• _Task goal_
Nothing below is to be printed except the lines between the line holding "(baseCurrency targetCurrency : string) : M" and the line holding "[ConvertCurrency], by the", inclusive, each exactly as it appears.

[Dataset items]
+---+

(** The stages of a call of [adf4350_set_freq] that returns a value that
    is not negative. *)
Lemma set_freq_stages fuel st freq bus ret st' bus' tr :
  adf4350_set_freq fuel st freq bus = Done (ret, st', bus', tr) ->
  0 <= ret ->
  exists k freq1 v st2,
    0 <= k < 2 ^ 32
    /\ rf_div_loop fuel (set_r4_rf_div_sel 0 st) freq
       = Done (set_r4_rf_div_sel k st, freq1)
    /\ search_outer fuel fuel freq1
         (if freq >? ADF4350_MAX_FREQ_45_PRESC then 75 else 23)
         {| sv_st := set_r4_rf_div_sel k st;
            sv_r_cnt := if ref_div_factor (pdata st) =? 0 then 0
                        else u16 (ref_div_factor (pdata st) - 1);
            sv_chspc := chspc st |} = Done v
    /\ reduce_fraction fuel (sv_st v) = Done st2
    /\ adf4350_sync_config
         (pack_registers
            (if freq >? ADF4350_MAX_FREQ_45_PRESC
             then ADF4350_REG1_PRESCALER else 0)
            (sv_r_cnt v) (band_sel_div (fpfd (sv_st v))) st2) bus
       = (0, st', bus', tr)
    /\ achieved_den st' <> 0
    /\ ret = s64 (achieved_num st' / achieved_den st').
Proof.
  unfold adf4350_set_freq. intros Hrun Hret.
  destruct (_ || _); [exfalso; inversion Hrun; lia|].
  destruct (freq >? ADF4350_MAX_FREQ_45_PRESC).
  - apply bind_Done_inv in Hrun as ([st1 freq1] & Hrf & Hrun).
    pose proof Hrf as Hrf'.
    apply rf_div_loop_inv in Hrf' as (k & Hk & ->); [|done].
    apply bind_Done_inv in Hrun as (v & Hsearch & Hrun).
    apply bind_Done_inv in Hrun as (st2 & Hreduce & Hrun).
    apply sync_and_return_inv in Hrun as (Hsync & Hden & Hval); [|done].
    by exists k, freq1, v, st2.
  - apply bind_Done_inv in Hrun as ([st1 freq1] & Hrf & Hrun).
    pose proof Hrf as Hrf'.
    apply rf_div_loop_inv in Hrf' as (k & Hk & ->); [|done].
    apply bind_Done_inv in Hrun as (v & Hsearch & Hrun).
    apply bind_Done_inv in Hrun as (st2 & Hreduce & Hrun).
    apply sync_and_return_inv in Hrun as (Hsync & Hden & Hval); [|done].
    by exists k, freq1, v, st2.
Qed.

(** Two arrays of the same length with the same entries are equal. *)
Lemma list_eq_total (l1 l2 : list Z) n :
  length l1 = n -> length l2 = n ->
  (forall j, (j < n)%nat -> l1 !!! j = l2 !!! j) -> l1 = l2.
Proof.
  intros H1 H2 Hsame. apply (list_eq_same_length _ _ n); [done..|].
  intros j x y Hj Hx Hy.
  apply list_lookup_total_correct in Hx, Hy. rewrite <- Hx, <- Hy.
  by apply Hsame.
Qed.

+---+

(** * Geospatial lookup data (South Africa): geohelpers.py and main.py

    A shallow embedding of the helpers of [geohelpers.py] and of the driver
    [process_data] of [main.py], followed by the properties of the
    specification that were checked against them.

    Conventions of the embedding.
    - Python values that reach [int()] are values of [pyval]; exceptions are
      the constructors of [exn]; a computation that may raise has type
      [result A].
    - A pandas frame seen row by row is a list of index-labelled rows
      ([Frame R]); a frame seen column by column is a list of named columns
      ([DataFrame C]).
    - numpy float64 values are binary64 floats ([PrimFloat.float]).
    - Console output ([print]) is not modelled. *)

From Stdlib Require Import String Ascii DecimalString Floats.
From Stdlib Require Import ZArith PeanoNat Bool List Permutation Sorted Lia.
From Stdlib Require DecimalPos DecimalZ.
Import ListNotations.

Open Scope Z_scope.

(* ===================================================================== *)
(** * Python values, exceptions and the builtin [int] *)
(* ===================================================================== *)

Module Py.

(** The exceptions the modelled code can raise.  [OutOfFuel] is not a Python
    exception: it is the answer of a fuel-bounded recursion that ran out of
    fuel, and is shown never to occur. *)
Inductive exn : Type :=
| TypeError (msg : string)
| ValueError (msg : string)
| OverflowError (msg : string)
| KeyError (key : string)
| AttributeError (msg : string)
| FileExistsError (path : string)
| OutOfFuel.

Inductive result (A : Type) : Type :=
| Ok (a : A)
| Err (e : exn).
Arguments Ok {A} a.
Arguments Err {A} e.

+---+

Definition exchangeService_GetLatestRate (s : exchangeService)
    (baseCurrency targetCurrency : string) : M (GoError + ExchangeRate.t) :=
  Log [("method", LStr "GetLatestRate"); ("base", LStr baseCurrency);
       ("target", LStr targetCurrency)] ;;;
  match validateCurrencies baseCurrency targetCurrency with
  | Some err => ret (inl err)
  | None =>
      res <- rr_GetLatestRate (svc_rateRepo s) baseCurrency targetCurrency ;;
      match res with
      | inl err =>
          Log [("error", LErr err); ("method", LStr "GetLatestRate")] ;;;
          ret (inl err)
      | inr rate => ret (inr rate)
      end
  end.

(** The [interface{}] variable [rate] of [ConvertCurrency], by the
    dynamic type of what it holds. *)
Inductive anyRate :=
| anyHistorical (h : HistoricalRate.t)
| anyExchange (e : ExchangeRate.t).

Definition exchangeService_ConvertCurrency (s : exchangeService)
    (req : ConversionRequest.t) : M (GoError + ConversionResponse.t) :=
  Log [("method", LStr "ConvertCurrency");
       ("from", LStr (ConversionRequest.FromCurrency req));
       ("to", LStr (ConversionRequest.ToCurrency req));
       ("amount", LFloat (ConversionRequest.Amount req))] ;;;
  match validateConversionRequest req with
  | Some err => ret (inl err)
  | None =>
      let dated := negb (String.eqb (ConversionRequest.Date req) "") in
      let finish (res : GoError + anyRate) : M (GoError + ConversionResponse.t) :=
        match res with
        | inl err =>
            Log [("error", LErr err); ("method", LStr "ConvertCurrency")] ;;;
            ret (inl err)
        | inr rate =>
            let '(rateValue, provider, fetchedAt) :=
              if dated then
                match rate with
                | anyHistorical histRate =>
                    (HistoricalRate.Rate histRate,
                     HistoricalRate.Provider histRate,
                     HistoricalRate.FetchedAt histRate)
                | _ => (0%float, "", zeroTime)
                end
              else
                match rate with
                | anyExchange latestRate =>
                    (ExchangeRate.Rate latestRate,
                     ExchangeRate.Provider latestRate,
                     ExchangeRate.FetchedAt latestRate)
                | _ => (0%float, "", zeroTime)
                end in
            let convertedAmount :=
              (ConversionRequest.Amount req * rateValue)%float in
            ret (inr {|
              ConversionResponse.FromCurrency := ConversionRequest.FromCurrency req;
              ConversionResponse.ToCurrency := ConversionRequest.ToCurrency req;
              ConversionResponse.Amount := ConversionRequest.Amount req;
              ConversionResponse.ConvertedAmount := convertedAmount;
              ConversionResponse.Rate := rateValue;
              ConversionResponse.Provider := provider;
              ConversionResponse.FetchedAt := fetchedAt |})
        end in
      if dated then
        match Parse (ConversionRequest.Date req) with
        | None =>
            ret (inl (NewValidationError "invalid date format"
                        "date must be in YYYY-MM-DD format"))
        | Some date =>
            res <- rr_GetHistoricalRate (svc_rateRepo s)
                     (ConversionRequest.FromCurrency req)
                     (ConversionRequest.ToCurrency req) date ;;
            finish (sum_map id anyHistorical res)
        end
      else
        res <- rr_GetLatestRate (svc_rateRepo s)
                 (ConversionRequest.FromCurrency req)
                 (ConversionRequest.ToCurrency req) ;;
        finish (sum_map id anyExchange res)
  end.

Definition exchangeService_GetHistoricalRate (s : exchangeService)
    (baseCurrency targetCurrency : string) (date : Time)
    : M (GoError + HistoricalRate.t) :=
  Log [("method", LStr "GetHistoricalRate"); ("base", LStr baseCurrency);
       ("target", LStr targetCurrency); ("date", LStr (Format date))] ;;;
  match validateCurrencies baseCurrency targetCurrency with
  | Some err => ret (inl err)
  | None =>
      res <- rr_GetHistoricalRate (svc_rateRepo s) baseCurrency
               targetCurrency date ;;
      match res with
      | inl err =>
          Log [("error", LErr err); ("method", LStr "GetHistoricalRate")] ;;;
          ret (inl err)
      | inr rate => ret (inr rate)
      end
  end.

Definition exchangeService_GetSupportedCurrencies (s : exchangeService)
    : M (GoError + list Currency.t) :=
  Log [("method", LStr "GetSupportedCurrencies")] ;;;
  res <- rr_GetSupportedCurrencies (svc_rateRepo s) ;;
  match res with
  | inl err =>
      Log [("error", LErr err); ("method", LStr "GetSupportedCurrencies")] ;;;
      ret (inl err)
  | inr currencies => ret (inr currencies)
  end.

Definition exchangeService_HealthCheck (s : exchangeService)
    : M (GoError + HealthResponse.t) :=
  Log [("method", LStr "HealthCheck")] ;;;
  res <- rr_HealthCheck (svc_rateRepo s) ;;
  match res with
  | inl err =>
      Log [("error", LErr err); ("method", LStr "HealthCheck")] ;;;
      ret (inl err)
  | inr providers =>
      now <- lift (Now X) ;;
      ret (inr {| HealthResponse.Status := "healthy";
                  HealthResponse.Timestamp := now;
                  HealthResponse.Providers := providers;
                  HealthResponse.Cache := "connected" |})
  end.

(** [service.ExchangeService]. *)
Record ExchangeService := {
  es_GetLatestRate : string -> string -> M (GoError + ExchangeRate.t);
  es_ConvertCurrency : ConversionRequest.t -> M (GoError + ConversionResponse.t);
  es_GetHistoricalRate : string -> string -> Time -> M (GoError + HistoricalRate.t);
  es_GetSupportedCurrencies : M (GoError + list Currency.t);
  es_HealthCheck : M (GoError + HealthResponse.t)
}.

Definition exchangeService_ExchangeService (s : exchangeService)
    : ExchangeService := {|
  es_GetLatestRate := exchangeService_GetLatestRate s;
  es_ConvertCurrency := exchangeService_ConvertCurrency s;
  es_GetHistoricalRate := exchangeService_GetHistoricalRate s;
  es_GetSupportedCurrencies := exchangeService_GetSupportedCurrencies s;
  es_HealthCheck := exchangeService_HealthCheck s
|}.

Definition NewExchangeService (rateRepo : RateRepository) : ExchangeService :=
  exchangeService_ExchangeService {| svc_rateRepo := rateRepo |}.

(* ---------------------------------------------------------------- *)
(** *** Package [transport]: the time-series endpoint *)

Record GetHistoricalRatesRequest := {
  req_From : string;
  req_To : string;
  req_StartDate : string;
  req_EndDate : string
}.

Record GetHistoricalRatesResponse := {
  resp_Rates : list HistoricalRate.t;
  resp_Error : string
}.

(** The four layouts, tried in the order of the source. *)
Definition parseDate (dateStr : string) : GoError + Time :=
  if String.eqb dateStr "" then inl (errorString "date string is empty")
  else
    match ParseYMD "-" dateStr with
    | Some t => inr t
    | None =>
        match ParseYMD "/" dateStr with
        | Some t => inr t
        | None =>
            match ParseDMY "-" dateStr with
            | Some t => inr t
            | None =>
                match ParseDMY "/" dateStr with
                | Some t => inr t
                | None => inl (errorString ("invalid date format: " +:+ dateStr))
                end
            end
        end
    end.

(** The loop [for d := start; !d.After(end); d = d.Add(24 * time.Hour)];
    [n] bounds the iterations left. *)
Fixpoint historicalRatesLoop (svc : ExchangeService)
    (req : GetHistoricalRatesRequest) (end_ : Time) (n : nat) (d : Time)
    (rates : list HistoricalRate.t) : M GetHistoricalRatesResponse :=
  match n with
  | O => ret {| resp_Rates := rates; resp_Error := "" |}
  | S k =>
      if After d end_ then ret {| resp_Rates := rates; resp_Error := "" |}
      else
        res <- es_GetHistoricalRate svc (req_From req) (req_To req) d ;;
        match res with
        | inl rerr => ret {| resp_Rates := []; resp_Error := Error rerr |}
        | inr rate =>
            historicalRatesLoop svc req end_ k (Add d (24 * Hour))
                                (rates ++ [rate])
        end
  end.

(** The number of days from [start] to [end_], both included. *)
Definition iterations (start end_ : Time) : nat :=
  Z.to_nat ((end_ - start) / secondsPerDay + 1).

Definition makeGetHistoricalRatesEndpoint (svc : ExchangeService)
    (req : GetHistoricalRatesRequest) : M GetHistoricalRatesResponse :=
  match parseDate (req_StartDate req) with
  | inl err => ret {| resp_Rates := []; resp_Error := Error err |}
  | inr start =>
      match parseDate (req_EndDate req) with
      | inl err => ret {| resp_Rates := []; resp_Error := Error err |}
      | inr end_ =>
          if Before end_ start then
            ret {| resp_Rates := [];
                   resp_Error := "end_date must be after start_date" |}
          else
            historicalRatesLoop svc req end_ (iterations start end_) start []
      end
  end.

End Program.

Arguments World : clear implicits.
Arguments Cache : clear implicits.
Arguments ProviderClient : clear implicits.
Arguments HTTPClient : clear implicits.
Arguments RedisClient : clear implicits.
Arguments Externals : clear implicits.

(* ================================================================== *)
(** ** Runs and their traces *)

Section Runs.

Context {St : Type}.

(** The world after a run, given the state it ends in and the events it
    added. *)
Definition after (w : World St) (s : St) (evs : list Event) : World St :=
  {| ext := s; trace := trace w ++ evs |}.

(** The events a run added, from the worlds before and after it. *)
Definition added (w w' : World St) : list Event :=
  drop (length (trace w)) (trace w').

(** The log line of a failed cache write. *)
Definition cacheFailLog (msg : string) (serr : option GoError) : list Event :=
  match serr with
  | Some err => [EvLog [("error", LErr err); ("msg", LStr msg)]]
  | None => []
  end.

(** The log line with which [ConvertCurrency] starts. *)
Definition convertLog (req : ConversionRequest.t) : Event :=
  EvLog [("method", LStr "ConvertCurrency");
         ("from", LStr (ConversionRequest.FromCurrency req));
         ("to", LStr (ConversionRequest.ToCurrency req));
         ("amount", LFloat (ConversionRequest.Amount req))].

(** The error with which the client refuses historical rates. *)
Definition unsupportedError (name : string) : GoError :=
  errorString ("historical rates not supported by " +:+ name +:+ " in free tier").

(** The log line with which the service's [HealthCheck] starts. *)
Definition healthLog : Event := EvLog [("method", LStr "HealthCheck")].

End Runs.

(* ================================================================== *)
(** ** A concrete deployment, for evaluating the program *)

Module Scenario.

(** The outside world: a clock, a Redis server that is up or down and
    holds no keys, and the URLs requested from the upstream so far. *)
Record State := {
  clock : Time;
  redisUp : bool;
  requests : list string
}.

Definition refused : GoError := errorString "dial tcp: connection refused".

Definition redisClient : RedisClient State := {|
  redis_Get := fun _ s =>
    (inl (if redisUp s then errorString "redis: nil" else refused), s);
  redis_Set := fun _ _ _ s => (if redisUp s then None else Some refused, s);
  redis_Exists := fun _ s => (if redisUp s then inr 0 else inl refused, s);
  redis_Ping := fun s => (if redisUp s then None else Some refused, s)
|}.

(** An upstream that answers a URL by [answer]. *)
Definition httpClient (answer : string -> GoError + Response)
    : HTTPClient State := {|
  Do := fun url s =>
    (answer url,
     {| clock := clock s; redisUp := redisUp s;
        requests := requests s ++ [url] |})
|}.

+---+

• _Result of this task_
    (baseCurrency targetCurrency : string) : M (GoError + ExchangeRate.t) :=
  Log [("method", LStr "GetLatestRate"); ("base", LStr baseCurrency);
       ("target", LStr targetCurrency)] ;;;
  match validateCurrencies baseCurrency targetCurrency with
  | Some err => ret (inl err)
  | None =>
      res <- rr_GetLatestRate (svc_rateRepo s) baseCurrency targetCurrency ;;
      match res with
      | inl err =>
          Log [("error", LErr err); ("method", LStr "GetLatestRate")] ;;;
          ret (inl err)
      | inr rate => ret (inr rate)
      end
  end.

(** The [interface{}] variable [rate] of [ConvertCurrency], by the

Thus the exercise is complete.